Task directions →
Copy word for word, and only, the lines below from the one with "set (saved := (SaveEndpoint" through the last.

Record excerpts →
******************************
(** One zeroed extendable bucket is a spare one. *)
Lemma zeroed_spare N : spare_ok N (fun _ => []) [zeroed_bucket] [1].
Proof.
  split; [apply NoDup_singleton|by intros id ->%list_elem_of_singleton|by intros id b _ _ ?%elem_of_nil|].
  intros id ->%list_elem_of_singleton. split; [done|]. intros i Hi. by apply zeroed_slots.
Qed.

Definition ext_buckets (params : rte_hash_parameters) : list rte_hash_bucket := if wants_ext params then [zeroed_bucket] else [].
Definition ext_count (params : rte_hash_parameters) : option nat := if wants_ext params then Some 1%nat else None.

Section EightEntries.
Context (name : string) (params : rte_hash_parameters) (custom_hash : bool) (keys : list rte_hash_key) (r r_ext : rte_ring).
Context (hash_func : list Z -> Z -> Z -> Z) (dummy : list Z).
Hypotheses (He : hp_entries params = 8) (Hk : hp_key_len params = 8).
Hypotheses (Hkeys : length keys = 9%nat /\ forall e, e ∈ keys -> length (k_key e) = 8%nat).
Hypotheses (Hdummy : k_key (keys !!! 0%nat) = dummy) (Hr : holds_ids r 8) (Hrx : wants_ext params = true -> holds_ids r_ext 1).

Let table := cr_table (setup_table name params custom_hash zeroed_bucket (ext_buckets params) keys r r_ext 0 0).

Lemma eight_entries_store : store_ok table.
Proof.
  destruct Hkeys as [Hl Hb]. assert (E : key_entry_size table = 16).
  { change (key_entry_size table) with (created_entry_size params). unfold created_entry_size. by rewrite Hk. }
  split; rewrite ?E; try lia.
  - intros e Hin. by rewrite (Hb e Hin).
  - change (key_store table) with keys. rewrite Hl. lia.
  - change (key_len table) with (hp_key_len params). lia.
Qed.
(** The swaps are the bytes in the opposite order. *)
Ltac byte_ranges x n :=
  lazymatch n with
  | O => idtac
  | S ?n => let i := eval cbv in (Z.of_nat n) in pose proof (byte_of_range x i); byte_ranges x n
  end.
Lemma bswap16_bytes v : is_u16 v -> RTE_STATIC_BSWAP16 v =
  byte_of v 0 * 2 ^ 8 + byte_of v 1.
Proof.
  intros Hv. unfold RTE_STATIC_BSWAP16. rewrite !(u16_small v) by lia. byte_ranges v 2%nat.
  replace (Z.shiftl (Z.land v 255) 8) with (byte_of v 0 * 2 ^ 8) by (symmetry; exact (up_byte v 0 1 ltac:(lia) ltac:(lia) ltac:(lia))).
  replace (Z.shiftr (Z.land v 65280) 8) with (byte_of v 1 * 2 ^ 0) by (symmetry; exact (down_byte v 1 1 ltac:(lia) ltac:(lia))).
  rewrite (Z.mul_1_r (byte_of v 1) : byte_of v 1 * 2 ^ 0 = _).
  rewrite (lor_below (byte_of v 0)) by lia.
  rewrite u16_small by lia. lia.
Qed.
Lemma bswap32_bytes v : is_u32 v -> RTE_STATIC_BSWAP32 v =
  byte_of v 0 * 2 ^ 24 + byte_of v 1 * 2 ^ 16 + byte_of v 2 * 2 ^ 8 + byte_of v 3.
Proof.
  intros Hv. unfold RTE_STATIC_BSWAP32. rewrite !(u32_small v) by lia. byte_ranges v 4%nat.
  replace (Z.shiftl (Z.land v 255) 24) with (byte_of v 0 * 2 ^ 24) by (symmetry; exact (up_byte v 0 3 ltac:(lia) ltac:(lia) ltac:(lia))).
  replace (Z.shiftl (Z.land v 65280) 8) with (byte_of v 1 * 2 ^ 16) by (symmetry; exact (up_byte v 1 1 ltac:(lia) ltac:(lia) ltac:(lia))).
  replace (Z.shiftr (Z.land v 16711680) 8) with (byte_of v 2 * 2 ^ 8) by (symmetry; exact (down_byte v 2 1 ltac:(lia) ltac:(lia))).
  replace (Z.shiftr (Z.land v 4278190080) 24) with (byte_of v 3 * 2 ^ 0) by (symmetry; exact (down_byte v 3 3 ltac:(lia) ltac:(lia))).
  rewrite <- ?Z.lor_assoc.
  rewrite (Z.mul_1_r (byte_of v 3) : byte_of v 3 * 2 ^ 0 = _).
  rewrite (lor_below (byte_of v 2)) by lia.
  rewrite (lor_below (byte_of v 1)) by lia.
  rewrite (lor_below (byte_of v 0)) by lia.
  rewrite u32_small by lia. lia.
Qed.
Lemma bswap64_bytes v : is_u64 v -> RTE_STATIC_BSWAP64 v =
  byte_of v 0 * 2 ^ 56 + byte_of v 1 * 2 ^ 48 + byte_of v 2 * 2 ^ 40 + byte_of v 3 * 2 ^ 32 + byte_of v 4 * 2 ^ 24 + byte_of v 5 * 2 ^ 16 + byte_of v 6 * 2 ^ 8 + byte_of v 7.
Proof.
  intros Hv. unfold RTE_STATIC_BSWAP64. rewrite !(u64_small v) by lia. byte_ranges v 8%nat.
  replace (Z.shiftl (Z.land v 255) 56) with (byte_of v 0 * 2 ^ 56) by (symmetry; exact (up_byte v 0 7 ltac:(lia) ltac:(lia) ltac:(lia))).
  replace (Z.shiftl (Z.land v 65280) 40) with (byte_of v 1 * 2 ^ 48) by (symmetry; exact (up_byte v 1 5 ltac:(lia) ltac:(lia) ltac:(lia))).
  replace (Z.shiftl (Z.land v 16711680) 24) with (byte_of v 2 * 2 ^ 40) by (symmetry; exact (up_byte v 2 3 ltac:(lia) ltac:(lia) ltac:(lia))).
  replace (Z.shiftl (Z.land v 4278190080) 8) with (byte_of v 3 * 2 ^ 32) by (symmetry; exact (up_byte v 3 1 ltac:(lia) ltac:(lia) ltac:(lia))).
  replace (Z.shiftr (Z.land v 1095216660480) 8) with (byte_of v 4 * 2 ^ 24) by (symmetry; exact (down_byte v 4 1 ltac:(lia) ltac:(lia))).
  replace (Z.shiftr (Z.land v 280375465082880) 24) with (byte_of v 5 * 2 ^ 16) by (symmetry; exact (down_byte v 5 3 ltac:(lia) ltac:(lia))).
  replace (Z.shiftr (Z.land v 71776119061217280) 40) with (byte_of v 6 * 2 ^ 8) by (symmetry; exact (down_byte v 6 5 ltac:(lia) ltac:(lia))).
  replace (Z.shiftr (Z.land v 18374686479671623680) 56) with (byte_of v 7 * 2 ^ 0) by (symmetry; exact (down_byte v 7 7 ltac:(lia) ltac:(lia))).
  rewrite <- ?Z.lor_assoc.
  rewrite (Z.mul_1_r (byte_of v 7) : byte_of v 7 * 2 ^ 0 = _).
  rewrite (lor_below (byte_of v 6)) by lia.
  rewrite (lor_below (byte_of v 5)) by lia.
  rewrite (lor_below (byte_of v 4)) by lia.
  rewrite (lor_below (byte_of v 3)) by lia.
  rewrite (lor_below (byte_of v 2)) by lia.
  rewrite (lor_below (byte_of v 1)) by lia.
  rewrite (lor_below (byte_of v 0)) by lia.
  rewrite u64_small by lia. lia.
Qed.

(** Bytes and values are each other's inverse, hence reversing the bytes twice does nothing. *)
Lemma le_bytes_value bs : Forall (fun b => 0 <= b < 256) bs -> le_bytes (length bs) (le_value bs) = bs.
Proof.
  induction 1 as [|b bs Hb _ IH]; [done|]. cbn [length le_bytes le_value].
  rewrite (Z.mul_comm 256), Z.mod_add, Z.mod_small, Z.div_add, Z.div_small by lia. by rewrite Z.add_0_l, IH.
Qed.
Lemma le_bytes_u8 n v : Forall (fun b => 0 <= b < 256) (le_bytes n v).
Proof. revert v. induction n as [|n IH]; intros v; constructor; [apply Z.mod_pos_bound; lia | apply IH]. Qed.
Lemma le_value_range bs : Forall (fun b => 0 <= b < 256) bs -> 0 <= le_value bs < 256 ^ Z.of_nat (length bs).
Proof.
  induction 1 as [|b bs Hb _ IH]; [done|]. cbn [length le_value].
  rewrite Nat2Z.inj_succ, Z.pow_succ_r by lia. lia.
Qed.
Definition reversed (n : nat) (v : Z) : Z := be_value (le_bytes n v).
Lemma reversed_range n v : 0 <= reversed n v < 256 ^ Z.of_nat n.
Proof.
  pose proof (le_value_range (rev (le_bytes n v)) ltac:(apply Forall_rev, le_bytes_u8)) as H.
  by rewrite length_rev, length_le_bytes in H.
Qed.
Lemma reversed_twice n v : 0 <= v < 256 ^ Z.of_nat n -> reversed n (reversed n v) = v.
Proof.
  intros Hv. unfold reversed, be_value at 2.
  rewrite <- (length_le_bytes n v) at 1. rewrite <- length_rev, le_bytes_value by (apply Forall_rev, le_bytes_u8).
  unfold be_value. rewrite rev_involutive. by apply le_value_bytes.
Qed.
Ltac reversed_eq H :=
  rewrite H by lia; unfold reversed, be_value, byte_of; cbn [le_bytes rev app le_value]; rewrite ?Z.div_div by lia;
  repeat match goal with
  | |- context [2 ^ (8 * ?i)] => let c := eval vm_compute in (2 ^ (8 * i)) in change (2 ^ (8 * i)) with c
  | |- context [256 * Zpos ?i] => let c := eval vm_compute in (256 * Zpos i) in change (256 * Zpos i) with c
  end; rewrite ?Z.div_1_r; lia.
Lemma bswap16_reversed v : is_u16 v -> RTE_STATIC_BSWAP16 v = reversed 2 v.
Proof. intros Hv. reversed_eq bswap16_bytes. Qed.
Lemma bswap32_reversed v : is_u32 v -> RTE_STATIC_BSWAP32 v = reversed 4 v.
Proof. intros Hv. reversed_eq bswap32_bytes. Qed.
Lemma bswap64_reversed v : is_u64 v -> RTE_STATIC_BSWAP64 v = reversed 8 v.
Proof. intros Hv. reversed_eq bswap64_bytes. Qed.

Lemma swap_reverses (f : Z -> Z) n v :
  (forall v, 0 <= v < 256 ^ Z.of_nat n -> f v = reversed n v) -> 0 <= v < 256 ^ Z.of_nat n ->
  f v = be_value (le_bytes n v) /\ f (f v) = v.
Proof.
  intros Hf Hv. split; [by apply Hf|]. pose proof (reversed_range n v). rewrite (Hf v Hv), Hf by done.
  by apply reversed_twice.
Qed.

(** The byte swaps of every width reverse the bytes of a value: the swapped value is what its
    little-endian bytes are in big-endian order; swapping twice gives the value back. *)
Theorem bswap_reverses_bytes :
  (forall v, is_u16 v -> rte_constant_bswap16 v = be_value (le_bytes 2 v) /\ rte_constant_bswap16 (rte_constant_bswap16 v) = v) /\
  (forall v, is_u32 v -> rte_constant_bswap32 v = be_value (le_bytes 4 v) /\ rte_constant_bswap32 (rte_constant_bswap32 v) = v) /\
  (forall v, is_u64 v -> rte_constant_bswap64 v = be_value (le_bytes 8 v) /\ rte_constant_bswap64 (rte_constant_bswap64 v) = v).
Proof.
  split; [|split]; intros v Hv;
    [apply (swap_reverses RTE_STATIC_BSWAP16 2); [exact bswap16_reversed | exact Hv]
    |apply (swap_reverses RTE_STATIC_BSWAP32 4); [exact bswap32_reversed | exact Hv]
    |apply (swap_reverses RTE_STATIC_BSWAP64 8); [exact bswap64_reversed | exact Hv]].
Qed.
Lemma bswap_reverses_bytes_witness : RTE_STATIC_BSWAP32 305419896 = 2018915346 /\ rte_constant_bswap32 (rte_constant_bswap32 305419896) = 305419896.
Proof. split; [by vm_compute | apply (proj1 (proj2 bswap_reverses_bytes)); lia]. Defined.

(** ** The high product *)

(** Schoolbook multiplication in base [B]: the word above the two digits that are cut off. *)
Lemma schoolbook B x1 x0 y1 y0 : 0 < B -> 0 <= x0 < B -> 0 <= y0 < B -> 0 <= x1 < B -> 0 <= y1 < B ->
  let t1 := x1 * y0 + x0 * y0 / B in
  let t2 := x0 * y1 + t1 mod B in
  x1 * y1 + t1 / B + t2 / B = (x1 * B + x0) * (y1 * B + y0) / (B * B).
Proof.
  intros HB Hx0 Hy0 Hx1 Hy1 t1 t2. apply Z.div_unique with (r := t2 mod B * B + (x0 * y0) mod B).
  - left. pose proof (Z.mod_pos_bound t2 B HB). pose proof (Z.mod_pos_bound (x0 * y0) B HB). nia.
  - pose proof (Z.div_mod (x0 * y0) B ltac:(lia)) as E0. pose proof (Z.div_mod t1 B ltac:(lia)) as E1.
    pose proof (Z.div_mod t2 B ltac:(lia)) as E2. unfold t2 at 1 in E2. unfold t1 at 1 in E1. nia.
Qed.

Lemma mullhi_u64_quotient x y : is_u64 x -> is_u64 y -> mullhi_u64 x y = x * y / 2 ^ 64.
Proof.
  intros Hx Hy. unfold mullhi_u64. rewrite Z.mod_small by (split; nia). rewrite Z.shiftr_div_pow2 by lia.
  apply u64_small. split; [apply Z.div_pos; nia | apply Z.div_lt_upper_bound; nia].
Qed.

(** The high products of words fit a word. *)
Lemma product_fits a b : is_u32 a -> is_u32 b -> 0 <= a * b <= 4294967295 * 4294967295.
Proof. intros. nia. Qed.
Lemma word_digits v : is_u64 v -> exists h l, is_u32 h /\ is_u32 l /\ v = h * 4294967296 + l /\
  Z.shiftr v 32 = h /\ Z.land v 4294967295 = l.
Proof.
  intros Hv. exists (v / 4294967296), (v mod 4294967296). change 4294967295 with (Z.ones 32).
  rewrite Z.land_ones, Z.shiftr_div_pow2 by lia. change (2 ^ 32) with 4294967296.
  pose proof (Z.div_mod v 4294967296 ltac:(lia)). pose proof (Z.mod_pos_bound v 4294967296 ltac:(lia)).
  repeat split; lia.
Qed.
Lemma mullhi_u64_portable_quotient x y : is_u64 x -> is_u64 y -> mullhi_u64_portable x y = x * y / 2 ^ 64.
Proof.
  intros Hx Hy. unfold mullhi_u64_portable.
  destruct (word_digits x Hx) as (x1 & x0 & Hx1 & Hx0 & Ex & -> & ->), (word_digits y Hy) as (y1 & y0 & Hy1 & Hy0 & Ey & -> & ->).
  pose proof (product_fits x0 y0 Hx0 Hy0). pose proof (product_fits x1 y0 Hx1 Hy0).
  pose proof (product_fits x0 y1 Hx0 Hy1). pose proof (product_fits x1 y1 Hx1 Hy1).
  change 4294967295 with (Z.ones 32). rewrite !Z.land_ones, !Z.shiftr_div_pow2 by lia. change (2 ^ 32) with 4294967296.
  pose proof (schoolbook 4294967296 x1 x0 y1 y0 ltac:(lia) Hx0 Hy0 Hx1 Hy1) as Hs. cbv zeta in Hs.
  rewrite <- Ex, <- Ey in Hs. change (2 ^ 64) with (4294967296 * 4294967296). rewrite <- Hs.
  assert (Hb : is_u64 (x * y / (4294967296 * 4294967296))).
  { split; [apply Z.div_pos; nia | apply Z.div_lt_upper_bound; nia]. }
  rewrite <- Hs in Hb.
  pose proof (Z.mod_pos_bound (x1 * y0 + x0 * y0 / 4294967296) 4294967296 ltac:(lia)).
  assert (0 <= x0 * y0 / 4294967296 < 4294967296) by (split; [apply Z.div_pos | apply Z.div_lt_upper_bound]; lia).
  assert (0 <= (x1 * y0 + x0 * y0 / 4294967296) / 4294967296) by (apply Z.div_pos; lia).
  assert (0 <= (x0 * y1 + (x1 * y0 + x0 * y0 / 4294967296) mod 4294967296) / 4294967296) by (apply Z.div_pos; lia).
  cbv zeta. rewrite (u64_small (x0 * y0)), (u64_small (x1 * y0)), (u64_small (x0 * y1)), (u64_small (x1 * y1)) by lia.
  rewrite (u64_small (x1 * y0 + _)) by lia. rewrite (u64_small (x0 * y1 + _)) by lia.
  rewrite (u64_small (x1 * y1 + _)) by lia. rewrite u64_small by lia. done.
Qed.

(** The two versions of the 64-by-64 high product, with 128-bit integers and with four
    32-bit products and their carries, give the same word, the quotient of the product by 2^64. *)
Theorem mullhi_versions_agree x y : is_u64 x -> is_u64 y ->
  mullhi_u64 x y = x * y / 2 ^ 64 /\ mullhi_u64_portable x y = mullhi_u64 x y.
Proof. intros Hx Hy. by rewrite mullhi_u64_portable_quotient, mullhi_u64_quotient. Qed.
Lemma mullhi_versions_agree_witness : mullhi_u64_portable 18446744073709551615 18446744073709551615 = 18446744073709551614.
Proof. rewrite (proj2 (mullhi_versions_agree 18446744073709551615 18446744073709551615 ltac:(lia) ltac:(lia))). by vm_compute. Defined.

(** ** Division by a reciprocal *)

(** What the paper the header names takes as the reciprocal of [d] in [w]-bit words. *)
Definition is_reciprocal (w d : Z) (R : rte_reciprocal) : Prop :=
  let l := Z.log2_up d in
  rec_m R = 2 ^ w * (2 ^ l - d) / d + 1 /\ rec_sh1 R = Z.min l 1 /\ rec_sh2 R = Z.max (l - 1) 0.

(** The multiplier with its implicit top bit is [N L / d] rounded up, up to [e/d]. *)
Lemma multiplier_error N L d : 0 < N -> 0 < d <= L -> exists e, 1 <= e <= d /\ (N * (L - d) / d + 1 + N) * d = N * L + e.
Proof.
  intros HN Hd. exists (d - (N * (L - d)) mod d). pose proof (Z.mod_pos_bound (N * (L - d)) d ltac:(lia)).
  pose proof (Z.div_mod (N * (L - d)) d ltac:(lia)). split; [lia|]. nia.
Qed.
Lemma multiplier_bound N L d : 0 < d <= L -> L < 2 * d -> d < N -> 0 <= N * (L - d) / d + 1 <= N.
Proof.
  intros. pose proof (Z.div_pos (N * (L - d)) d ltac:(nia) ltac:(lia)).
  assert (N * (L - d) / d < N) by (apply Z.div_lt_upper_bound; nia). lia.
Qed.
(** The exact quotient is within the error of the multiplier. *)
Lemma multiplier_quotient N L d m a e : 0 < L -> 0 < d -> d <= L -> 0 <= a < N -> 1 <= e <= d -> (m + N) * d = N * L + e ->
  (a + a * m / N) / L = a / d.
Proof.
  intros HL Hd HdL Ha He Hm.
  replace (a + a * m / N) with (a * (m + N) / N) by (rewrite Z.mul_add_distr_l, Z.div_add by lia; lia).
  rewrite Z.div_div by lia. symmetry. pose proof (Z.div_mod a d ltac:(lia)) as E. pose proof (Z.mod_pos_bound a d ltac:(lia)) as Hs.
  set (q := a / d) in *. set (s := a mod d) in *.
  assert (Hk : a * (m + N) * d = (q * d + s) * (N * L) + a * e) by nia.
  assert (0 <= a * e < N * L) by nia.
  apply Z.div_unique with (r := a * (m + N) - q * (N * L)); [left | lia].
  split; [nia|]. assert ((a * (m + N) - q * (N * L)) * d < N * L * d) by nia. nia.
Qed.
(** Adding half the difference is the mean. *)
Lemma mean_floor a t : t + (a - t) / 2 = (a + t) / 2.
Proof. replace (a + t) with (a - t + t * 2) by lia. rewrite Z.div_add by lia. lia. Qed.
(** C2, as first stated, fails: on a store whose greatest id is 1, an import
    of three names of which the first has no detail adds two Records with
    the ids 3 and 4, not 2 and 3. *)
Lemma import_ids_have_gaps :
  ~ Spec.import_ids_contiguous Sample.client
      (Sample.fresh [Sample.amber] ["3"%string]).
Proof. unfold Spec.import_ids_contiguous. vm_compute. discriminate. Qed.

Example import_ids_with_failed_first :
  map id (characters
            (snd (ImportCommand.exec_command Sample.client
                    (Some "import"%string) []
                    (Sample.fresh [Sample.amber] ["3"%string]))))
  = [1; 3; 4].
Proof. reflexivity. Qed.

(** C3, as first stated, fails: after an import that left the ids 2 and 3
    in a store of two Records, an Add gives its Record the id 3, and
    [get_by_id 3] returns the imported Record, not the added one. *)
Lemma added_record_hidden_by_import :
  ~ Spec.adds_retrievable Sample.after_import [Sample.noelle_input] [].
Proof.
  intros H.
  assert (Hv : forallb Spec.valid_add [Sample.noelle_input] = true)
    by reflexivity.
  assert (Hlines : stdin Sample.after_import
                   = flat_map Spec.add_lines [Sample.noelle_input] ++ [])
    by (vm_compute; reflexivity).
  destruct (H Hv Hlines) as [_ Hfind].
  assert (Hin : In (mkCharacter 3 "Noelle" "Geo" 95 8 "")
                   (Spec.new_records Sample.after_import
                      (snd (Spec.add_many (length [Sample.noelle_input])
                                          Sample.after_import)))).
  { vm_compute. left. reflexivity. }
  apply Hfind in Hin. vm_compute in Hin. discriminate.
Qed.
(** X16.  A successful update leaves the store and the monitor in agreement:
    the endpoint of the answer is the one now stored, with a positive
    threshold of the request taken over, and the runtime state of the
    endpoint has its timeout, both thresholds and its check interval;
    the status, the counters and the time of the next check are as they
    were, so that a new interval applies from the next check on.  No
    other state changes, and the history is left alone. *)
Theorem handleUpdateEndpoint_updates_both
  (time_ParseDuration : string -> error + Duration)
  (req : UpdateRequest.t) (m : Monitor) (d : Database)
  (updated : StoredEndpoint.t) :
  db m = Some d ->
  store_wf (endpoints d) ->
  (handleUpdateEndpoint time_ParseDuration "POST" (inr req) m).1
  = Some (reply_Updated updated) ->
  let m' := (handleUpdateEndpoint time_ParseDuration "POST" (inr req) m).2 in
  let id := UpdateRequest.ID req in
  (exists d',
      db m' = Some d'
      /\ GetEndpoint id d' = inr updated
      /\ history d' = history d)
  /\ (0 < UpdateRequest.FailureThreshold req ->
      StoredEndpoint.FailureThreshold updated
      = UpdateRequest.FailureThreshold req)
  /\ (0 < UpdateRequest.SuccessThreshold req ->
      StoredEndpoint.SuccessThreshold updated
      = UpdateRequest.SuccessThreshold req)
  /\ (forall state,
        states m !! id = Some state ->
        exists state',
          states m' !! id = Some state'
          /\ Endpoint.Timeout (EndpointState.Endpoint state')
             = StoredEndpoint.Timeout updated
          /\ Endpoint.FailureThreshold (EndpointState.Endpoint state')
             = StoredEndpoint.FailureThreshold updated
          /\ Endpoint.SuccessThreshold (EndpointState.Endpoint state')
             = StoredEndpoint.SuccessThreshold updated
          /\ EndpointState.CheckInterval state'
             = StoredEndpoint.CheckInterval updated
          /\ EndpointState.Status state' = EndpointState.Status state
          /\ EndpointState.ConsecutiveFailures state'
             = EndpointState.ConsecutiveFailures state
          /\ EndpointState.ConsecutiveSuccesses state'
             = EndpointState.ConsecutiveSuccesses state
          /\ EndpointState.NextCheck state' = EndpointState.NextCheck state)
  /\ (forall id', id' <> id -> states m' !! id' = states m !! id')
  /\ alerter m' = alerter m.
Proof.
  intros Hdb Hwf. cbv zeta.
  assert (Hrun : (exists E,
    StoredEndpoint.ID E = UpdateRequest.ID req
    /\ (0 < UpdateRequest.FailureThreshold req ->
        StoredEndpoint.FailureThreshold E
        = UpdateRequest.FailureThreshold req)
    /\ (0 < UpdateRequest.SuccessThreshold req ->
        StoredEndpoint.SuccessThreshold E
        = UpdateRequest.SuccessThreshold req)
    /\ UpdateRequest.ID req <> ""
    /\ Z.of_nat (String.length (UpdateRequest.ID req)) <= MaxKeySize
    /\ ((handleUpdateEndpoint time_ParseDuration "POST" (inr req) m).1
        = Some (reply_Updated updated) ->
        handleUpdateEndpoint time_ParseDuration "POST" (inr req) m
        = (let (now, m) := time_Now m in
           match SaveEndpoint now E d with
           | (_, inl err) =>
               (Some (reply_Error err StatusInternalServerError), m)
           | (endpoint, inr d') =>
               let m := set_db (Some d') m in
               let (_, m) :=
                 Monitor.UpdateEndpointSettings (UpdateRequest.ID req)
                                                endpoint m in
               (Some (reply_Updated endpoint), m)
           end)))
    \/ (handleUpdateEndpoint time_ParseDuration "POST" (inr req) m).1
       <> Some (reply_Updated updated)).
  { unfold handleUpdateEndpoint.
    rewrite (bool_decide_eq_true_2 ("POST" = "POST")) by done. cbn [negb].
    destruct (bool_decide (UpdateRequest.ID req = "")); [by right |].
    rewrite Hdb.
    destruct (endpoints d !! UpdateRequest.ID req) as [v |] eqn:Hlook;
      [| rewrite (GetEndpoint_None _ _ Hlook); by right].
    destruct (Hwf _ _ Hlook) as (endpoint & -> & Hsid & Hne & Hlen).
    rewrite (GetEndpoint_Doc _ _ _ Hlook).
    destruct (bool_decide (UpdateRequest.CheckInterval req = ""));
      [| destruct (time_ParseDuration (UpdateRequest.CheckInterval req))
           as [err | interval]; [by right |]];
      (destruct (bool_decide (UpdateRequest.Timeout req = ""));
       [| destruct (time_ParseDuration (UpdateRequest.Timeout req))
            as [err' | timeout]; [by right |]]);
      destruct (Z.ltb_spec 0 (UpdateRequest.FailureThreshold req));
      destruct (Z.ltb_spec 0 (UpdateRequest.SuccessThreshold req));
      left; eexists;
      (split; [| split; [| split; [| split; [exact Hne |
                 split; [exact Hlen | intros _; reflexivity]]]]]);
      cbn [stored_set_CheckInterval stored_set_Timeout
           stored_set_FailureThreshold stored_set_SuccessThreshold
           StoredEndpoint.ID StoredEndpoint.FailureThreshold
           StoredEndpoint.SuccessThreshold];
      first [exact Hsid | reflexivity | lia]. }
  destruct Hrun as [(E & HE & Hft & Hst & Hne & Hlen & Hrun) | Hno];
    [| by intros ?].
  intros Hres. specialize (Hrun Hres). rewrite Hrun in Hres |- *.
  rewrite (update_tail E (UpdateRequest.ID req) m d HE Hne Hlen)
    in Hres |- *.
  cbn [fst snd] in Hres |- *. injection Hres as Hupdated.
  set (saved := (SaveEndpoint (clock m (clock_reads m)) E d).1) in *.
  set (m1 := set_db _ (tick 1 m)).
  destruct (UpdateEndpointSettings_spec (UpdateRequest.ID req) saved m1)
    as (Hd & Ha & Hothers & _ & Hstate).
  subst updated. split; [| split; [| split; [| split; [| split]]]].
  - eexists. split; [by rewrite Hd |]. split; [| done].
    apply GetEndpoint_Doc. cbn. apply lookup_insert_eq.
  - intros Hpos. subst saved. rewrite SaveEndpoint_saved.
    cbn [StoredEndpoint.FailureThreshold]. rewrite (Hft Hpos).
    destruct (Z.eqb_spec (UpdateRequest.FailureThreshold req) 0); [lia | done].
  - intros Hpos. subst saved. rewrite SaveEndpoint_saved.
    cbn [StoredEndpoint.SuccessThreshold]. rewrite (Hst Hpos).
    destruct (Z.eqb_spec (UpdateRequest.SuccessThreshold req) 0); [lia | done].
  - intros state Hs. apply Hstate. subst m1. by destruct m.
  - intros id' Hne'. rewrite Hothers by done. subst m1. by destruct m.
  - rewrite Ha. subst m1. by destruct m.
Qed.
******************************
Written reply →
  set (saved := (SaveEndpoint (clock m (clock_reads m)) E d).1) in *.
  set (m1 := set_db _ (tick 1 m)).
  destruct (UpdateEndpointSettings_spec (UpdateRequest.ID req) saved m1)
    as (Hd & Ha & Hothers & _ & Hstate).
  subst updated. split; [| split; [| split; [| split; [| split]]]].
  - eexists. split; [by rewrite Hd |]. split; [| done].
    apply GetEndpoint_Doc. cbn. apply lookup_insert_eq.
  - intros Hpos. subst saved. rewrite SaveEndpoint_saved.
    cbn [StoredEndpoint.FailureThreshold]. rewrite (Hft Hpos).
    destruct (Z.eqb_spec (UpdateRequest.FailureThreshold req) 0); [lia | done].
  - intros Hpos. subst saved. rewrite SaveEndpoint_saved.
    cbn [StoredEndpoint.SuccessThreshold]. rewrite (Hst Hpos).
    destruct (Z.eqb_spec (UpdateRequest.SuccessThreshold req) 0); [lia | done].
  - intros state Hs. apply Hstate. subst m1. by destruct m.
  - intros id' Hne'. rewrite Hothers by done. subst m1. by destruct m.
  - rewrite Ha. subst m1. by destruct m.
Qed.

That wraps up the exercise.